Some where in the world, whether they know it’s Christmas time or not, someone is getting slayed. Even Madame Arcati’s crystal ball couldn’t reasonably predict this future. At the time of writing the outcome of events which assume significance for many are unknown. The USA presidential election, Brexit, Covid84, what further level of incompetence the global governments can sink to, the result of Strictly Come Dancing (shudder). Given the negative state of the world it’s not surprising if many decide to emulate the supposed behaviour of the ostrich and ‘bury their heads in the sand’. When Rip Van Winkle awoke the American Revolution had occurred. As with most revolutions the net result was a change in the folks telling you what is good for you and a more intrusive state interference in people’s lives. Being woke in 2020 means feeling the warm glow that Christmas always used to claim for itself. Now, it’s the virtuous satisfaction that comes from unthinkingly subscribing to the latest ‘progressive’ shibboleth which dissuades independent thinking.

Charles Dickens ‘A Christmas Carol, In Prose, Being A Ghost Story Of Christmas,’ 1843 (and a progenitor of awful ‘feel good’ television films that play on a loop once October arrives) set many of the traditions for a post-Victorian Christmas. Despite Scrooge’s apparent change of demeanour from a mean, grasping, exploitative loan shark he still remained a member of the capitalist class underpaying Bob Cratchit (a wage slave selling his labour power to Scrooge) even after the wage rise he was given. Upon reading this insight into the plight of the poor (all deserving) did the Victorian middle classes cry, thank god it’s them not me? Worth noting still is the warning of ‘Christmas Present’ when showing off two of Man’s children named Want and Ignorance. ‘Christmas Present’ admonishes his audience to beware of Ignorance the most. Ignorance needs to be converted to education so that chaotic capitalism can be replaced by a sane socialist society as soon as possible for everyone’s sake.

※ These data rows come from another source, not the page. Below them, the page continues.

(** A product that goes, with its tombstone. *)
Lemma product_removal d d' st id p ids s ts :
  db_products d !! id = Some p -> prod_StorageID p = st ->
  (forall k', k' ≠ EntityProduct -> rows k' d' = rows k' d) -> db_products d' = delete id (db_products d) ->
  db_tombstones d' = db_tombstones d ++ ts -> map ts_EntityID ts = [id] ->
  Forall (fun t => ts_StorageID t = st /\ ts_EntityType t = TombstoneProduct /\ ts_DeletedAt t = s) ts ->
  rooted d -> tracked s ids d d' /\ rooted d'.
Proof.
  intros Hp Hst Ho Ed Et Ei Hf R.
  assert (Hk : forall i, rows EntityProduct d' !! i = if decide (i ∈ ({[id]} : gset uuid)) then None else rows EntityProduct d !! i).
  { intros i. cbn. rewrite Ed, fmap_delete, lookup_delete. by destruct (decide (id = i)), (decide (i ∈ {[id]})); set_solver. }
  split.
  - apply (tracked_removal s ids d d' EntityProduct st {[id]} ts); [done | done | done | | done |].
    + intros i. rewrite Ei. set_solver.
    + intros i Hi. apply elem_of_singleton in Hi as ->. exists (EProduct p). cbn. by rewrite lookup_fmap, Hp.
  - apply (rooted_removal d d' EntityProduct {[id]}); [done | done | | done].
    intros i e q He Hq. cbn in He. rewrite lookup_fmap in He. apply fmap_Some in He as (? & _ & ->). done.
Qed.
(** C5, amended. Take a parser whose returned options are its existing
    options laid over the options it returns without them, except on
    reserved keys, which it sets itself, and forced options that set no
    reserved key. Then two inputs without a hook (pre-parsed, enum-coded,
    raw, a path, or nothing) that have the same original options get the
    same options under the same forced options, namely
    [{...original, ...forced}]. *)
Theorem hook_free_variant_independence cwd tsconfig1 tsconfig2 forced
    (σ : store) r1 σ1 r2 σ2 :
  (∀ k, k ∈ reserved → forced !! k = None) →
  hook_of tsconfig1 = None →
  hook_of tsconfig2 = None →
  getParsedCommandLine cwd tsconfig1 forced σ = (Normal r1, σ1) →
  getParsedCommandLine cwd tsconfig2 forced σ = (Normal r2, σ2) →
  originalCompilerOptions r1 = originalCompilerOptions r2 →
  (options <$> σ1 !! parsedCommandLine r1)
  = Some (spread (originalCompilerOptions r1) forced)
  ∧ (options <$> σ2 !! parsedCommandLine r2) = (options <$> σ1 !! parsedCommandLine r1).
Proof.
  intros Hfree Hhook1 Hhook2 Hrun1 Hrun2 Horiginal.
  rewrite (hook_free_options_reserved _ _ _ _ _ _ Hfree Hhook1 Hrun1),
    (hook_free_options_reserved _ _ _ _ _ _ Hfree Hhook2 Hrun2).
  by rewrite Horiginal.
Qed.

End ReservedKeys.

(** The command line parsed beforehand from the configuration file of the
    sample project, and the path to that file. *)
Lemma hook_free_variant_independence_witness :
  ∃ r1 σ1 r2 σ2,
    @getParsedCommandLine Project.withConfigPath Project.cwd
      (TsObject (ParsedCommandLineObject 1)) Project.forced Project.parsedBeforehand
    = (Normal r1, σ1)
    ∧ @getParsedCommandLine Project.withConfigPath Project.cwd
        (TsString "tsconfig.json") Project.forced Project.parsedBeforehand
      = (Normal r2, σ2)
    ∧ (options <$> σ2 !! parsedCommandLine r2) = (options <$> σ1 !! parsedCommandLine r1).
Proof.
  eexists _, _, _, _. split; [reflexivity|]. split; [reflexivity|].
  apply (@hook_free_variant_independence Project.withConfigPath
           {[ "configFilePath" ]} (sample_with_path_law _ _) Project.cwd
           (TsObject (ParsedCommandLineObject 1)) (TsString "tsconfig.json")
           Project.forced Project.parsedBeforehand).
  - intros k ->%elem_of_singleton. reflexivity.
  - reflexivity.
  - reflexivity.
  - reflexivity.
  - reflexivity.
  - vm_compute. reflexivity.
Defined.

(** * Part III: further properties *)

(** ** Enum-coded records *)

Lemma numeric_field (o : CompilerOptions) (k : string) :
  has_property k (TsObject (CompilerOptionsObject o))
  && String.eqb (typeof_property k (TsObject (CompilerOptionsObject o))) "number" = true
  ↔ ∃ n, o !! k = Some (VNumber n).
Proof.
  cbn. destruct (o !! k) as [v|] eqn:Hk.
  - rewrite bool_decide_eq_true_2 by eauto. destruct v; cbn; split;
      try discriminate; try (intros [n [=]]); eauto.
  - rewrite bool_decide_eq_false_2 by (by intros [? ?]). cbn. split; [discriminate|].
    by intros [n ?].
Qed.

(** X1. [isCompilerOptions] holds exactly of the options records that
    have no [options] and no [hook] key and in which one of [module],
    [target], [jsx], [moduleResolution], [newLine] holds a number; a
    record whose enum fields are spelled as strings is not enum-coded. *)
Theorem isCompilerOptions_iff (tsconfig : TsConfig) :
  isCompilerOptions tsconfig = true ↔
  ∃ o, tsconfig = TsObject (CompilerOptionsObject o)
       ∧ o !! "options" = None ∧ o !! "hook" = None
       ∧ ∃ k n, k ∈ enumFields ∧ o !! k = Some (VNumber n).
Proof.
  destruct tsconfig as [| p | f | [l | o | p h]].
  1-4, 6: split; [discriminate | by intros (? & ? & _)].
  unfold isCompilerOptions.
  rewrite !andb_true_iff, !orb_true_iff, !numeric_field, !negb_true_iff.
  change (not_null (TsObject (CompilerOptionsObject o))) with true.
  change (typeof (TsObject (CompilerOptionsObject o))) with "object".
  change (has_property "options" (TsObject (CompilerOptionsObject o)))
    with (bool_decide (is_Some (o !! "options"))).
  change (has_property "hook" (TsObject (CompilerOptionsObject o)))
    with (bool_decide (is_Some (o !! "hook"))).
  rewrite !bool_decide_eq_false, <- !eq_None_not_Some.
  split.
  - intros [[[_ Ho] Hh] Henum]. exists o. repeat split; try done.
    destruct Henum as [[[[[n Hn] | [n Hn]] | [n Hn]] | [n Hn]] | [n Hn]];
      eexists _, n; (split; [|exact Hn]); unfold enumFields; set_solver.
  - intros (o' & [= <-] & Ho & Hh & k & n & Hk & Hn). repeat split; try done.
    unfold enumFields in Hk.
    repeat (apply elem_of_cons in Hk as [-> | Hk]; [by eauto 10|]).
    by apply elem_of_nil in Hk.
Qed.
Lemma decode_range (z : Z) :
  0 <= Z.land (Z.shiftr z DATACENTER_SHIFT) MAX_DATACENTER_ID <= 31
  /\ 0 <= Z.land (Z.shiftr z WORKER_SHIFT) MAX_WORKER_ID <= 31
  /\ 0 <= Z.land z MAX_SEQUENCE <= 4095.
Proof.
  change MAX_DATACENTER_ID with (Z.ones 5). change MAX_WORKER_ID with (Z.ones 5).
  change MAX_SEQUENCE with (Z.ones 12).
  rewrite !Z.land_ones by lia.
  change (2 ^ 5) with 32. change (2 ^ 12) with 4096.
  pose proof (Z.mod_pos_bound (Z.shiftr z DATACENTER_SHIFT) 32 ltac:(lia)).
  pose proof (Z.mod_pos_bound (Z.shiftr z WORKER_SHIFT) 32 ltac:(lia)).
  pose proof (Z.mod_pos_bound z 4096 ltac:(lia)). lia.
Qed.

(** Packing the fields that decoding extracts gives the integer back, for
    every integer. *)
Lemma encode_decode (z : Z) :
  encode (mkFields (Z.shiftr z TIMESTAMP_SHIFT)
                   (Z.land (Z.shiftr z DATACENTER_SHIFT) MAX_DATACENTER_ID)
                   (Z.land (Z.shiftr z WORKER_SHIFT) MAX_WORKER_ID)
                   (Z.land z MAX_SEQUENCE)) = z.
Proof.
  destruct (decode_range z) as (Hdc & Hw & Hseq).
  rewrite Layout.encode_sum by assumption.
  change TIMESTAMP_SHIFT with 22. change DATACENTER_SHIFT with 17.
  change WORKER_SHIFT with 12.
  change MAX_DATACENTER_ID with (Z.ones 5). change MAX_WORKER_ID with (Z.ones 5).
  change MAX_SEQUENCE with (Z.ones 12).
  rewrite !Z.land_ones, !Z.shiftr_div_pow2 by lia.
  change (2 ^ 22) with 4194304. change (2 ^ 17) with 131072.
  change (2 ^ 12) with 4096. change (2 ^ 5) with 32.
  Z.div_mod_to_equations. lia.
Qed.

Lemma parseSnowflakeId_Return id epoch' c :
  parseSnowflakeId id epoch' = Return c ->
  exists z, Builtin.BigInt id = Return z
            /\ c = {| Parsed.timestamp :=
                        Double.add (Double.ofBigInt (Z.shiftr z TIMESTAMP_SHIFT)) epoch';
                      Parsed.datacenterId :=
                        Z.land (Z.shiftr z DATACENTER_SHIFT) MAX_DATACENTER_ID;
                      Parsed.workerId := Z.land (Z.shiftr z WORKER_SHIFT) MAX_WORKER_ID;
                      Parsed.sequence := Z.land z MAX_SEQUENCE;
                      Parsed.date :=
                        Builtin.TimeClip
                          (Double.add (Double.ofBigInt (Z.shiftr z TIMESTAMP_SHIFT))
                                      epoch') |}.
Proof.
  unfold parseSnowflakeId. destruct (Builtin.BigInt id) as [z|e|]; try discriminate.
  intros [= <-]. exists z. split; reflexivity.
Qed.

End CodecFacts.

(** X1. Whatever string [parseSnowflakeId] accepts, also one that denotes a
    negative or a very large integer, the decoded datacenterId and workerId
    lie in [0,31] and the decoded sequence in [0,4095]. *)
Theorem parse_fields_in_range (id : jsstring) (epoch' : Z) (c : Parsed.Components) :
  parseSnowflakeId id epoch' = Return c ->
  0 <= Parsed.datacenterId c <= 31
  /\ 0 <= Parsed.workerId c <= 31
  /\ 0 <= Parsed.sequence c <= 4095.
Proof.
  intros H. apply CodecFacts.parseSnowflakeId_Return in H as (z & _ & ->).
  apply CodecFacts.decode_range.
Qed.

Lemma parse_fields_in_range_witness :
  0 <= 31 <= 31 /\ 0 <= 31 <= 31 /\ 0 <= 4095 <= 4095.
Proof.
  apply (parse_fields_in_range (js "-1") 0
           (Parsed.mkComponents (-1) 31 31 4095 (Some (-1)))).
  reflexivity.
Defined.

(** X2. Decoding loses nothing where the timestamp is exact: for every
    string that [parseSnowflakeId] accepts, denoting an integer [z] with
    |z >> 22| + |epoch| <= 2^53 (so that neither the conversion of z >> 22
    to a double nor the addition of the epoch rounds), packing the decoded
    fields (with timestamp - epoch as the offset) gives back [z], and the
    decimal string of that integer decodes to the same components. *)
Theorem parse_then_encode (id : jsstring) (epoch' z : Z) (c : Parsed.Components) :
  Builtin.BigInt id = Return z ->
  Z.abs (Z.shiftr z TIMESTAMP_SHIFT) + Z.abs epoch' <= 2 ^ 53 ->
  parseSnowflakeId id epoch' = Return c ->
  let repacked :=
    encode (mkFields (Parsed.timestamp c - epoch') (Parsed.datacenterId c)
                     (Parsed.workerId c) (Parsed.sequence c)) in
  Builtin.BigInt id = Return repacked
  /\ parseSnowflakeId (Builtin.toString repacked) epoch' = Return c.
Proof.
  intros Hz Hexact H. pose proof H as H'.
  apply CodecFacts.parseSnowflakeId_Return in H as (z' & Hz' & Hc).
  rewrite Hz in Hz'. injection Hz' as <-.
  assert (Parsed.timestamp c - epoch' = Z.shiftr z TIMESTAMP_SHIFT) as ->.
  { rewrite Hc. cbn [Parsed.timestamp]. unfold Double.add, Double.ofBigInt.
    rewrite (DoubleFacts.round_exact (Z.shiftr z TIMESTAMP_SHIFT)) by lia.
    rewrite DoubleFacts.round_exact by lia. lia. }
  assert (encode (mkFields (Z.shiftr z TIMESTAMP_SHIFT) (Parsed.datacenterId c)
                           (Parsed.workerId c) (Parsed.sequence c)) = z) as ->.
  { rewrite Hc. cbn [Parsed.datacenterId Parsed.workerId Parsed.sequence].
    apply CodecFacts.encode_decode. }
  cbv zeta. split; [exact Hz|].
  rewrite <- H'. unfold parseSnowflakeId.
  rewrite DecimalFacts.BigInt_toString, Hz. reflexivity.
Qed.

Lemma parse_then_encode_witness :
  Builtin.BigInt (js " 007 ") = Return (encode (mkFields (5 - 5) 0 0 7))
  /\ parseSnowflakeId (Builtin.toString (encode (mkFields (5 - 5) 0 0 7))) 5
     = Return (Parsed.mkComponents 5 0 0 7 (Some 5)).
Proof.
  apply (parse_then_encode (js " 007 ") 5 7 (Parsed.mkComponents 5 0 0 7 (Some 5)));
    [reflexivity | vm_compute; discriminate | reflexivity].
Defined.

‘Eat, drink’ depends on whether the supply chains are still intact and irrational locust behaviour hasn’t swept the shelves cleaner than vultures on a wildebeest carcass in the Serengeti. Be merry? The human spirit is always able to find something positive in the most dire of circumstances. Acceptance of a bad situation while saying, gosh it’s terrible but there’s nothing we can do about it, is not acceptable however. After one of the most dramatic years which continuing on may have profound negative societal changes in global society it is no longer good enough to complainingly accept what is being implemented. Contrary to what a Tory leader once said, there is an alternative.

A 1961 British film, ‘The Day the Earth Caught Fire’, has the planet heading toward the Sun following some drastic efforts caused by USA and Soviet nuclear testing. Awaiting the result of alleviative action, the newspaper, around which the film revolves, has to prepare its headlines for two possibilities: ‘World Saved’ and ‘World Doomed’. Spoiler alert. World saved. Probably. Merry Christmas?